# WHAT YOU ARE ASKED TO DO
Provide nothing except how many lines of the data contain the word "TspUtils".

# PROVIDED RECORDS
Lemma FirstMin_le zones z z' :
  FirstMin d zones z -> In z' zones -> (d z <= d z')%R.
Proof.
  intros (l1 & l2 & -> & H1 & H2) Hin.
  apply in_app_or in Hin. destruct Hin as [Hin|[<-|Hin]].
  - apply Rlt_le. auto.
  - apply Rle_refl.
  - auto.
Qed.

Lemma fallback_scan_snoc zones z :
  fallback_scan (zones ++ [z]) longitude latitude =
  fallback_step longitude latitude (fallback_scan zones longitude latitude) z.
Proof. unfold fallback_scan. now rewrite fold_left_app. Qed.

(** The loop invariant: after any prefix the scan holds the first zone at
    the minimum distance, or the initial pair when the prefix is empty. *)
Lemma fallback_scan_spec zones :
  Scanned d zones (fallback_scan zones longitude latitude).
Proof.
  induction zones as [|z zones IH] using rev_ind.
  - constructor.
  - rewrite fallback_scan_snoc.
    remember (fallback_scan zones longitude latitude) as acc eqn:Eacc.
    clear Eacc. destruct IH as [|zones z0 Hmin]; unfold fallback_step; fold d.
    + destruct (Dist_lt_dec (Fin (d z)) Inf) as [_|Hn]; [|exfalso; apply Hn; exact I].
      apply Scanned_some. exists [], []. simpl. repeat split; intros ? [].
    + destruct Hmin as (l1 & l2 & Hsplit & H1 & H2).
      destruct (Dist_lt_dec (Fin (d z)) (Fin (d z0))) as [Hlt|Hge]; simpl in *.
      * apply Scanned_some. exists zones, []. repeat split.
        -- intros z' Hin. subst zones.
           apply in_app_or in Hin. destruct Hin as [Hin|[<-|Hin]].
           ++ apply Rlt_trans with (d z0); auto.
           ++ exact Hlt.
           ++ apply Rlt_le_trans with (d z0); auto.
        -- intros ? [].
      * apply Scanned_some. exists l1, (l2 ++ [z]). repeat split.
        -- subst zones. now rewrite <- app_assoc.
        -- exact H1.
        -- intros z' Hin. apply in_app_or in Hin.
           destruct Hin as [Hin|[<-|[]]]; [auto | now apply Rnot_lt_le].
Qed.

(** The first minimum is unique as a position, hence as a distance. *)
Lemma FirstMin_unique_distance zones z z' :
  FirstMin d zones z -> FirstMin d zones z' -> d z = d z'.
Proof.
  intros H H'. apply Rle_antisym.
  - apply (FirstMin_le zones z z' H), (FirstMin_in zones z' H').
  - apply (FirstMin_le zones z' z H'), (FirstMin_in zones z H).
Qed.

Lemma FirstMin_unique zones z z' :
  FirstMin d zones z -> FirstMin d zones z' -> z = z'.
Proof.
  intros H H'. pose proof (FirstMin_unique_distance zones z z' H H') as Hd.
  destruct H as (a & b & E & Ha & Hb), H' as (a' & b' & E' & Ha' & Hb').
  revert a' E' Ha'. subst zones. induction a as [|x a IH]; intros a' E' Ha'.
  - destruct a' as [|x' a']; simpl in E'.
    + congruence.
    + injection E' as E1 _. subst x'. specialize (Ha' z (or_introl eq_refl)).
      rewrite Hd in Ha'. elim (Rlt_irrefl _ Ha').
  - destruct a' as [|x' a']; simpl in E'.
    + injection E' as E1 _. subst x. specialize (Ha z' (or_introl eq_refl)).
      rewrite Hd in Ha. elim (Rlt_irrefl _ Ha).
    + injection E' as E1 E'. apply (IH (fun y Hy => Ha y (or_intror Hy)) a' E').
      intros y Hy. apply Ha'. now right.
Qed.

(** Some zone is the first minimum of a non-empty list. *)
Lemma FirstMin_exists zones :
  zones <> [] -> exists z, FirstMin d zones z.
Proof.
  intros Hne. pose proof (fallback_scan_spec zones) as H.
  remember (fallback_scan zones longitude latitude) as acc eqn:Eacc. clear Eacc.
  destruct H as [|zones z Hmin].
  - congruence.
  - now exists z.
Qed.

* * *

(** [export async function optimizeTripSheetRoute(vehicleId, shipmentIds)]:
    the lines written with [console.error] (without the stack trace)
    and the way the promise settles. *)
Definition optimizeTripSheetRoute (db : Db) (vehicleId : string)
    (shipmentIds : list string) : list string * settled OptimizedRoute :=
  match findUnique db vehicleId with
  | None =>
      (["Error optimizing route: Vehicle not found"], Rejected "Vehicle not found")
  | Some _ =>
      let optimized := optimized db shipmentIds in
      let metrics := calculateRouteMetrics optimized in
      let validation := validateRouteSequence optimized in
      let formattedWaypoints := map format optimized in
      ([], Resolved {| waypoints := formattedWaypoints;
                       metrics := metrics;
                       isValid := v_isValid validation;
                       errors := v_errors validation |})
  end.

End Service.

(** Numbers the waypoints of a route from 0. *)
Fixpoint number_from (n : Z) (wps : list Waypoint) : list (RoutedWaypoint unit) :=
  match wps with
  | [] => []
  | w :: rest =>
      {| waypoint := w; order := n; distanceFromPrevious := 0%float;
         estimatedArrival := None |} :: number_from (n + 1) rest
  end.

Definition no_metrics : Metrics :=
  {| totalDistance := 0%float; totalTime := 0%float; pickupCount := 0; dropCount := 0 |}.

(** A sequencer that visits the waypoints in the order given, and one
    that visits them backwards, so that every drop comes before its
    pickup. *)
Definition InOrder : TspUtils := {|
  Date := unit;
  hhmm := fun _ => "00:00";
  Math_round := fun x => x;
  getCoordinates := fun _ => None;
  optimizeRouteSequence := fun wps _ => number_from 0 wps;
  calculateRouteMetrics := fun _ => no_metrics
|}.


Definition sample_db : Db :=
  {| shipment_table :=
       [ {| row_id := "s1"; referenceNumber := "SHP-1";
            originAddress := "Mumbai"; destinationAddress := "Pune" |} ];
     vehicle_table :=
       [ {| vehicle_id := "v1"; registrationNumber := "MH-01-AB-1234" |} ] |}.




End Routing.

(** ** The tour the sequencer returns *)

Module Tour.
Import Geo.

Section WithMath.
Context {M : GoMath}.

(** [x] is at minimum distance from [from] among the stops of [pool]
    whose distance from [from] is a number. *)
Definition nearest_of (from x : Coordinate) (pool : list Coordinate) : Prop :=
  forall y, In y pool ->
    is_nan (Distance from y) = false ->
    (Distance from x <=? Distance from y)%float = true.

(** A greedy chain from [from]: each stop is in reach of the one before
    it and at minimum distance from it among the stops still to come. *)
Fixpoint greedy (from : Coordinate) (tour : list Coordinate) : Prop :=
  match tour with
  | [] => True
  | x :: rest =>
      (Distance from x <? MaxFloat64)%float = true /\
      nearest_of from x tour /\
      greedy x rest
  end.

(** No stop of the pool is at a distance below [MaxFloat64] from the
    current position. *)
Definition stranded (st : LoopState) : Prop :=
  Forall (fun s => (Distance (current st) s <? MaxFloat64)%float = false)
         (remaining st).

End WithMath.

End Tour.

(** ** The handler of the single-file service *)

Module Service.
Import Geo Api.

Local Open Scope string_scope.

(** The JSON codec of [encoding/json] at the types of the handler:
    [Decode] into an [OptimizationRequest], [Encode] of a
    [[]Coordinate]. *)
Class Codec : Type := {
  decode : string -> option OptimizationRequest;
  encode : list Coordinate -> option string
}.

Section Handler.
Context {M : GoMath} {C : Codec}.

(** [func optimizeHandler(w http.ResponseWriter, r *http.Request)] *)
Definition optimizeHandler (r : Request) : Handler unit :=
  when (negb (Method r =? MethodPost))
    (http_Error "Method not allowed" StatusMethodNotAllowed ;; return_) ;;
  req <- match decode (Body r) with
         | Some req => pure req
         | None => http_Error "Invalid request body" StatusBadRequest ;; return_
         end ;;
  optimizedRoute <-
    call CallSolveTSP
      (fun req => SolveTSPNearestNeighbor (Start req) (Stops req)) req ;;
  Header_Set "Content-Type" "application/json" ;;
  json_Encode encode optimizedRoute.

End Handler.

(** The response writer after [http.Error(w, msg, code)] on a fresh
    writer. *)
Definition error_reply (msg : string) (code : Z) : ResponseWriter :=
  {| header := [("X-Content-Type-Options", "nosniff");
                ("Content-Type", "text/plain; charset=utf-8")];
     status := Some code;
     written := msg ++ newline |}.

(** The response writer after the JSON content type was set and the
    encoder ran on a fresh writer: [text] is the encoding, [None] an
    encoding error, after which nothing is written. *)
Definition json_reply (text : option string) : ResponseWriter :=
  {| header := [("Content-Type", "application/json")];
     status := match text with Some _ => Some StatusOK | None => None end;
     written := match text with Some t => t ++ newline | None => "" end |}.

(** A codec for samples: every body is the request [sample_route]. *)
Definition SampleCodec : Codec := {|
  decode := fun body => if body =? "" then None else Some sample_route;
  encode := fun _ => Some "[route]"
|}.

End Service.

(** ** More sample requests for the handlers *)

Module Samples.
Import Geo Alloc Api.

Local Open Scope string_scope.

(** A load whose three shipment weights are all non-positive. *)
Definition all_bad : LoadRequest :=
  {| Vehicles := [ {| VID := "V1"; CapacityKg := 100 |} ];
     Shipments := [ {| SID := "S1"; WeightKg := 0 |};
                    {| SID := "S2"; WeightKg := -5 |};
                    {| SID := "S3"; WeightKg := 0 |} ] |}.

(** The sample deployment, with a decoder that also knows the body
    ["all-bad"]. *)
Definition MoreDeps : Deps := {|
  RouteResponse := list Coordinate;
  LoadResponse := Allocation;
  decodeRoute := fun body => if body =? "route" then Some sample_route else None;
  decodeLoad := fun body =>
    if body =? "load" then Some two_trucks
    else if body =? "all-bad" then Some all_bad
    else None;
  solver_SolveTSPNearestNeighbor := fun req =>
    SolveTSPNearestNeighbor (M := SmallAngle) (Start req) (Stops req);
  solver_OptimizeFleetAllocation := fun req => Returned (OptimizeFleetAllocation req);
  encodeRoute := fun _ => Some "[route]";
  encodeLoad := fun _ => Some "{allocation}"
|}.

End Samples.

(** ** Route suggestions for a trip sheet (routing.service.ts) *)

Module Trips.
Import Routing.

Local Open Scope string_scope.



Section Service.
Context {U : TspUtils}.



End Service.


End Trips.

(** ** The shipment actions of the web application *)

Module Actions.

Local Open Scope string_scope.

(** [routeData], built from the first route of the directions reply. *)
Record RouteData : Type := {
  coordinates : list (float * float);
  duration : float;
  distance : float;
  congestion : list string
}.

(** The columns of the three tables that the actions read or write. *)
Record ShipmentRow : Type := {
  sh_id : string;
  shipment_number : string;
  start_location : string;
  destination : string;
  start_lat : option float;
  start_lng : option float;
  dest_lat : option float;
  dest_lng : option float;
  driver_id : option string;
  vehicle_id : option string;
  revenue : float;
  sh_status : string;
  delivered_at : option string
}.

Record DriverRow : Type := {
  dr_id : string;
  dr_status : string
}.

# REPLY TO THE TASK
2